This morning, Brent crude had slipped to $112 per barrel, Reuters reported earlier today, before rebounding somewhat.

On the other hand, a shortage of Russian gas, prompted by traders' reaction to Western sanctions against Moscow, served to keep oil at over $100 and will likely continue keeping it there for the observable future unless there is a change in the sanction regime.

The Wall Street Journal reported that we are only beginning to see the first effects of the sanction boomerang now, since oil deals canceled at the start of the Russian invasion of Ukraine would have had delivery dates last week.

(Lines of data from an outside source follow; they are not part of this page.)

(* ===== verification/CoOptimizerExamples.v ===== *)
(** * A problem for the joint search

    Three operations in a chain with menus of divisions, over micro-unit fixed-point
    floats and a linear congruential generator: the hypotheses of the search's theorems
    hold of it. *)

From S2P Require Import Prelude PyDict PlanSolver GreedySolver FitSolver PermLayout Cooling Annealing CoreMapping CoreViews Tilings SplitSpace ResidencyEdge CoDivisions CoOptimizer TilingRuns CoOptimizerInv CoOptimizerMoves CoOptimizerSearch CoOptimizerPlan CoOptimizerSeed CoOptimizerResult.

(** Floats as millionths; the power and the exponential are linear. *)
Definition micro : FloatOps Z := {|
  f_Z := fun z => 1000000 * z;
  f_add := Z.add;
  f_sub := Z.sub;
  f_mul := fun a b => a * b / 1000000;
  f_div := fun a b => a * 1000000 / b;
  f_pow := fun a b => a * b / 1000000 + 1000000 - b;
  f_min := Z.min;
  f_neg := Z.opp;
  f_log := fun a => a - 1000000;
  f_exp := fun a => 1000000 + a;
  f_sqrt := fun a => Z.sqrt (a * 1000000);
  f_ltb := Z.ltb;
  f_eqb := Z.eqb
|}.

Definition lcg (r : Z) : Z := (r * 1103515245 + 12345) mod 2147483648.

Definition lcg_random : Random Z Z := fun r => (lcg r mod 1000000, lcg r).

Lemma lcg_below_lt n (r : Z) : (0 < n)%nat -> ((Nat.modulo (Z.to_nat (lcg r / 65536)) n, lcg r).1 < n)%nat.
Proof. intros H. cbn. apply Nat.mod_upper_bound. lia. Qed.

Definition lcg_below : RandBelow Z := {|
  randbelow := fun n r => (Nat.modulo (Z.to_nat (lcg r / 65536)) n, lcg r);
  randbelow_lt := lcg_below_lt
|}.

#[local] Existing Instances micro lcg_random lcg_below.

Definition chain_division (cores : Z) : CoreDivision :=
  mkDivision (if 1 <? cores then [("d0"%string, cores)] else []) [] UNTILED [].

Definition chain_buffer (name : string) (size : Z) (us : list Z) (ps : list string) (m : gmap string (list (nat * nat)))
    (kind : BufferType) (position : nat) : cobuffer :=
  mkCo (mkBuffer name size us false None [] None None None None [] None (chain_division <$> [1; 2; 4]) ps m None)
    kind (Some position) [] None [].

Definition alike : list (nat * nat) := [(0, 0); (1, 1); (2, 2)]%nat.

Definition chain : list cobuffer :=
  [ chain_buffer "a" 512 [0; 1] [] ∅ Intermediate 0;
    chain_buffer "b" 512 [1; 2] ["a"%string] {[ "a"%string := alike ]} Intermediate 1;
    chain_buffer "c" 1024 [2; 3] ["b"%string] {[ "b"%string := alike ]} Output 2 ].

Lemma chain_elem (P : cobuffer -> Prop) : Forall P chain -> forall b, b ∈ chain -> P b.
Proof. intros H. by apply Forall_forall. Qed.

(** Prove a property of the three buffers one by one. *)
Ltac each_buffer tac := apply chain_elem; repeat (apply Forall_cons; split); try (apply Forall_nil; exact I); tac.

Lemma chain_wf : wf_joint chain 512 128.
Proof.
  split.
  - apply (bool_decide_unpack _). vm_compute. exact I.
  - each_buffer ltac:(done).
  - each_buffer ltac:(left; cbn; lia).
  - each_buffer ltac:(done).
  - done.
  - intros c p Hc Hp H. enough (in_place_parents (co_buf c) = []) as He by (rewrite He in H; by apply elem_of_nil in H).
    clear H. revert c Hc. each_buffer ltac:(done).
  - each_buffer ltac:(split; [done | apply (bool_decide_unpack _); vm_compute; exact I]).
  - apply (bool_decide_unpack _). vm_compute. exact I.
  - intros b sp Hb. enough (division_space b = None) as -> by done. revert b Hb. each_buffer ltac:(done).
  - intros c p e psp csp Hc Hp _ _ Hs. enough (division_space p = None) as He by congruence. clear Hs. revert p Hp. each_buffer ltac:(done).
  - intros c p ip ic Hc Hp _ Hin.
    assert (Forall (fun c => Forall (fun p => Forall (fun ij : nat * nat => (ij.1 < length (core_divisions (co_buf p)))%nat /\ (ij.2 < length (core_divisions (co_buf c)))%nat)
      (default [] (cd_parent_matches (co_buf c) !! co_name p))) chain) chain) as H by (apply (bool_decide_unpack _); vm_compute; exact I).
    rewrite Forall_forall in H. specialize (H c Hc). rewrite Forall_forall in H. specialize (H p Hp). rewrite Forall_forall in H. exact (H (ip, ic) Hin).
Qed.

Lemma chain_menus b : b ∈ chain -> division_space b = None.
Proof. revert b. each_buffer ltac:(done). Qed.

(** ** The floats *)

Lemma last_accumulate_pos (ws : list Z) : forall a x, Forall (fun w => 0 < w) ws -> 0 < a -> last (a :: f_accumulate a ws) = Some x -> 0 < x.
Proof.
  induction ws as [|w ws IH]; intros a x Hws Ha Hl; [injection Hl as <-; done|]. apply Forall_cons in Hws as [Hw Hws].
  apply (IH (a + w) x Hws); [lia|]. exact Hl.
Qed.

Lemma median_large l : l <> [] -> Forall (fun d => 0 < d) l -> 1000000 <= median l.
Proof.
  intros Hne Hpos. unfold median. set (data := py_sorted Z.leb l). assert (length data = length l) as Hlen by apply length_py_sorted.
  assert (0 < length l)%nat by (destruct l; [done | cbn; lia]).
  assert (forall k, (k < length data)%nat -> 1 <= zat data k) as Hat.
  { intros k Hk. destruct (lookup_lt_is_Some_2 data k Hk) as [z Hz]. unfold zat. rewrite Hz. cbn. apply list_elem_of_lookup_2 in Hz.
    unfold data in Hz. rewrite elem_of_py_sorted in Hz. rewrite Forall_forall in Hpos. specialize (Hpos z Hz). cbn in Hpos. lia. }
  pose proof (Nat.div_lt (length data) 2 ltac:(lia) ltac:(lia)) as Hd. rewrite Hlen in *. cbn [f_div f_Z micro]. case_match eqn:Ee.
  - apply Nat.even_spec in Ee as [m Hm]. assert (length l / 2 = m)%nat as Hdm by (rewrite Hm, Nat.mul_comm; apply Nat.div_mul; lia).
    pose proof (Hat (length l / 2 - 1)%nat ltac:(lia)). pose proof (Hat (length l / 2)%nat ltac:(lia)).
    set (a := zat data (length l / 2 - 1)) in *. set (b := zat data (length l / 2)) in *.
    replace (1000000 * (a + b) * 1000000) with ((a + b) * 500000 * (1000000 * 2)) by lia. rewrite Z.div_mul by lia. lia.
  - pose proof (Hat (length l / 2)%nat ltac:(lia)). lia.
Qed.

Lemma start_large t0 : start_temperature t0 -> 1000000 <= t0.
Proof. intros [-> | (l & Hne & Hpos & ->)]; [cbn; lia | by apply median_large]. Qed.

Lemma micro_numerics : numerics (fun _ => False).
Proof.
  split; right.
  - intros ms total Hne _ Hl. cbn. apply Z.ltb_lt. destruct ms as [|m ms]; [done|].
    assert (0 < total); [|lia]. eapply (last_accumulate_pos (move_weight <$> ms) (move_weight m)); [| |exact Hl].
    + apply Forall_fmap, Forall_forall. intros [| |] _; vm_compute; done.
    + destruct m; vm_compute; done.
  - intros t0 H%start_large. cbn. apply Z.eqb_neq. lia.
  - intros t0 T steps step H%start_large Hs. unfold cooled. cbn [f_eqb micro]. rewrite (proj2 (Z.eqb_neq _ _)) by (cbn; lia). cbn [raise_if mbind res_bind].
    intros [= <-]. cbn [f_mul f_pow f_div f_Z micro]. apply Z.eqb_neq. set (frac := if (1 <? steps)%nat then _ else _).
    assert (0 <= frac <= 1000000) as Hfrac.
    { unfold frac. destruct (Nat.ltb_spec 1 steps); [|cbn; lia]. set (m := Z.of_nat (steps - 1)). assert (0 < m) by (unfold m; lia).
      assert (0 <= Z.of_nat step <= m) as Hsm by (unfold m; lia). cbn. split; [apply Z.div_pos; lia|]. apply Z.div_le_upper_bound; lia. }
    set (t_end := f_max _ _). assert (0 <= t_end /\ t0 * 1000000 / (1000000 * 1000) <= t_end) as [Hend0 Hend].
    { unfold t_end, f_max. cbn. pose proof (Z.div_pos (t0 * 1000000) (1000000 * 1000) ltac:(lia) ltac:(lia)).
      change (1000000 * 1 * 1000000 / (1000000 * 10 ^ 9)) with 0. destruct (Z.ltb_spec (t0 * 1000000 / (1000000 * 1000)) 0); lia. }
    clearbody t_end frac. assert (1 <= t_end * 1000000 / t0) as Hratio.
    { apply Z.div_le_lower_bound; [lia|]. pose proof (Z.div_mod (t0 * 1000000) (1000000 * 1000) ltac:(lia)). pose proof (Z.mod_pos_bound (t0 * 1000000) (1000000 * 1000) ltac:(lia)). lia. }
    set (a := t_end * 1000000 / t0) in *. clearbody a. set (q := a * frac / 1000000). assert (0 <= q) by (apply Z.div_pos; lia).
    assert (1 <= q + 1000000 - frac) as Hpow.
    { destruct (Z.eq_dec frac 1000000) as [-> | Hne]; [|lia]. unfold q. rewrite Z.div_mul by lia. lia. }
    enough (1 <= t0 * (q + 1000000 - frac) / 1000000) by (cbn in *; lia). apply Z.div_le_lower_bound; nia.
Qed.

(** ** Witnesses *)

Lemma chain_input : joint_input (F:=Z) (R:=Z) (fun _ => False) chain 512 128 None.
Proof. split; [exact chain_wf | apply menu_geometry, chain_menus | exact micro_numerics | done]. Qed.

(** The seed of the chain, in its setting. *)
Lemma chain_seed : exists t lb s, setting (F:=Z) (R:=Z) (fun _ => False) t lb /\ state_ok t lb s /\ flippable_ops t = [0; 1; 2]%nat /\ length (bufs t) = 3%nat /\
  exists m c l, menus t !! 0%nat = Some m /\ sources t !! 0%nat = Some (MenuDivisions m) /\ m = c :: l.
Proof.
  assert ((t ← _precompute_topology chain 512 128; Ok (flippable_ops t, length (bufs t))) = Ok ([0; 1; 2]%nat, 3%nat)) as Hfl by (vm_compute; reflexivity).
  assert ((t ← _precompute_topology chain 512 128; Ok (match menus t !! 0%nat, sources t !! 0%nat with Some (c :: l), Some (MenuDivisions m) => bool_decide (length m = length (c :: l)) | _, _ => false end)) = Ok true)
    as Hm by (vm_compute; reflexivity).
  destruct (wp_total _ _ (topology_built chain 512 128 chain_wf (fun _ => False) (menu_geometry (F:=Z) (R:=Z) _ _ chain_menus))) as (t & Ht & Hb).
  rewrite Ht in Hfl, Hm. injection Hfl as Hfl Hlen. injection Hm as Hm.
  destruct (wp_total _ _ (seed_vector (fun _ => False) chain 512 128 chain_wf t Hb)) as (w & _ & Hw).
  destruct (wp_total _ _ (seed_packer (F:=Z) (R:=Z) (fun _ => False) chain 512 128 chain_wf (menu_geometry _ _ chain_menus) t Hb w Hw)) as (pe & _ & Hs).
  eexists t, _, _. split; [by apply (seed_setting (fun _ => False) chain 512 128 chain_wf (menu_geometry _ _ chain_menus) t Hb w Hw)|].
  split; [exact Hs|]. split; [exact Hfl|]. split; [exact Hlen|].
  destruct (menus t !! 0%nat) as [[|c l]|] eqn:Em; [done | | done]. destruct (sources t !! 0%nat) as [[m|]|] eqn:Es; [|done..].
  exists (c :: l), c, l. split; [done|]. split; [|done]. f_equal.
  pose proof (wt_source t (built_wf chain 512 128 chain_wf _ t Hb) 0%nat _ _ Em Es) as Hwf. cbn in Hwf. by subst.
Qed.

Lemma joint_plan_safe_witness : exists os, plan_layout_and_core_divisions None (fun b => b) 7 512 128 chain = Ok os /\ valid_plan 512 128 (at_core <$> os.1).
Proof.
  destruct (wp_total _ _ (joint_plan_safe (fun _ => False) chain 512 128 None (fun b => b) 7 chain_input ltac:(done))) as (os & Hrun & t & w & _ & Hl & Ha & Hp).
  exists os. split; [exact Hrun|]. pose proof (jp_valid _ _ _ _ Hp) as Hv. rewrite Hl, Ha in Hv. exact Hv.
Defined.

Lemma joint_plan_improves_witness : exists os t s0, plan_layout_and_core_divisions None (fun b => b) 7 512 128 chain = Ok os /\
  seed_state t = Ok s0 /\ forall z0, _score t None (fun b => b) s0 = Ok z0 -> os.2 <= z0.
Proof.
  destruct (wp_total _ _ (joint_plan_improves (fun _ => False) chain 512 128 None (fun b => b) 7 chain_input ltac:(done))) as (os & Hrun & t & s0 & s & _ & Hs & _ & _ & Hz).
  exists os, t, s0. split; [exact Hrun|]. split; [exact Hs | exact Hz].
Defined.

Lemma joint_plan_returns_witness : exists out score, plan_layout_and_core_divisions None (fun b => b) 7 512 128 chain = Ok (out, score) /\ length out = 3%nat.
Proof. exact (joint_plan_returns chain 512 128 (fun b => b) 7 chain_wf chain_menus micro_numerics ltac:(done)). Defined.

Lemma moves_keep_invariant_witness : exists t lb s s' r', state_ok t lb s /\ _execute_move t (Some Flip) s 7 = Ok (s', r') /\ state_ok t lb s'.
Proof.
  destruct chain_seed as (t & lb & s & Hset & Hs & Hfl & _).
  destruct (wp_total _ _ (moves_keep_invariant t (fun _ => False) lb Flip s 7 Hs ltac:(unfold _applicable_moves; rewrite Hfl; cbn; list_mem))) as ([s' r'] & Hrun & Hs').
  exists t, lb, s, s', r'. split; [exact Hs|]. split; [exact Hrun | exact Hs'].
Defined.

Lemma flood_colours_consistently_witness : exists t c a, _flood_region t 0 c = Ok a /\ (0%nat, c) ∈ a /\ NoDup a.*1.
Proof.
  destruct chain_seed as (t & lb & s & Hset & _ & _ & Hlen & m & c & l & Hm & Hsrc & Hc).
  destruct (wp_total _ _ (flood_colours_consistently t (fun _ => False) lb 0 c ltac:(lia)
    ltac:(exists m, (MenuDivisions m); split; [exact Hm|]; split; [exact Hsrc|]; left; subst m; list_mem))) as (a & Hrun & H1 & H2 & _).
  exists t, c, a. split; [exact Hrun|]. split; [exact H1 | exact H2].
Defined.

Lemma resident_test_exact_witness : exists t lb s, state_ok t lb s /\
  (_all_eligible_resident s = true <-> forall i, _eligible t (chosen s) i = Ok true -> exists x, n_addresses (packer s) !! i = Some (Some x)).
Proof.
  destruct chain_seed as (t & lb & s & Hset & Hs & _). exists t, lb, s. split; [exact Hs|].
  exact (resident_test_exact t (fun _ => False) lb s Hs).
Defined.

(** The search settles on four cores for every operation, and all three buffers fit. *)
Example chain_plan :
  (os ← plan_layout_and_core_divisions None (fun b => b) 7 512 128 chain;
   Ok ((fun b => (buf_name b, address b, chosen_division b)) <$> (os.1 : list LifetimeBoundBuffer), os.2))
  = Ok ([("a", Some 0, Some 2%nat); ("b", Some 128, Some 2%nat); ("c", Some 256, Some 2%nat)]%string, 0).
Proof. vm_compute. reflexivity. Qed.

The report cited data from Kpler saying that exports of Russian crude by sea fell to the lowest in eight months in the week to March 25.

It also cited data from UBS, which has estimated that disruptions have affected some 2 million barrels daily of Russian crude. According to the International Energy Agency, this could reach 3 million barrels daily by April.

"Commodities tend to price in the now, not the future," Giovanni Staunovo, a commodity analyst at UBS, said, as quoted by the WSJ. "We are starting to see some disruption in the volumes of both crude oil and products from Russia. If we get more disruptions going forward, the price will react even more." 

On the other hand, the Shanghai lockdown is certainly bad news for oil.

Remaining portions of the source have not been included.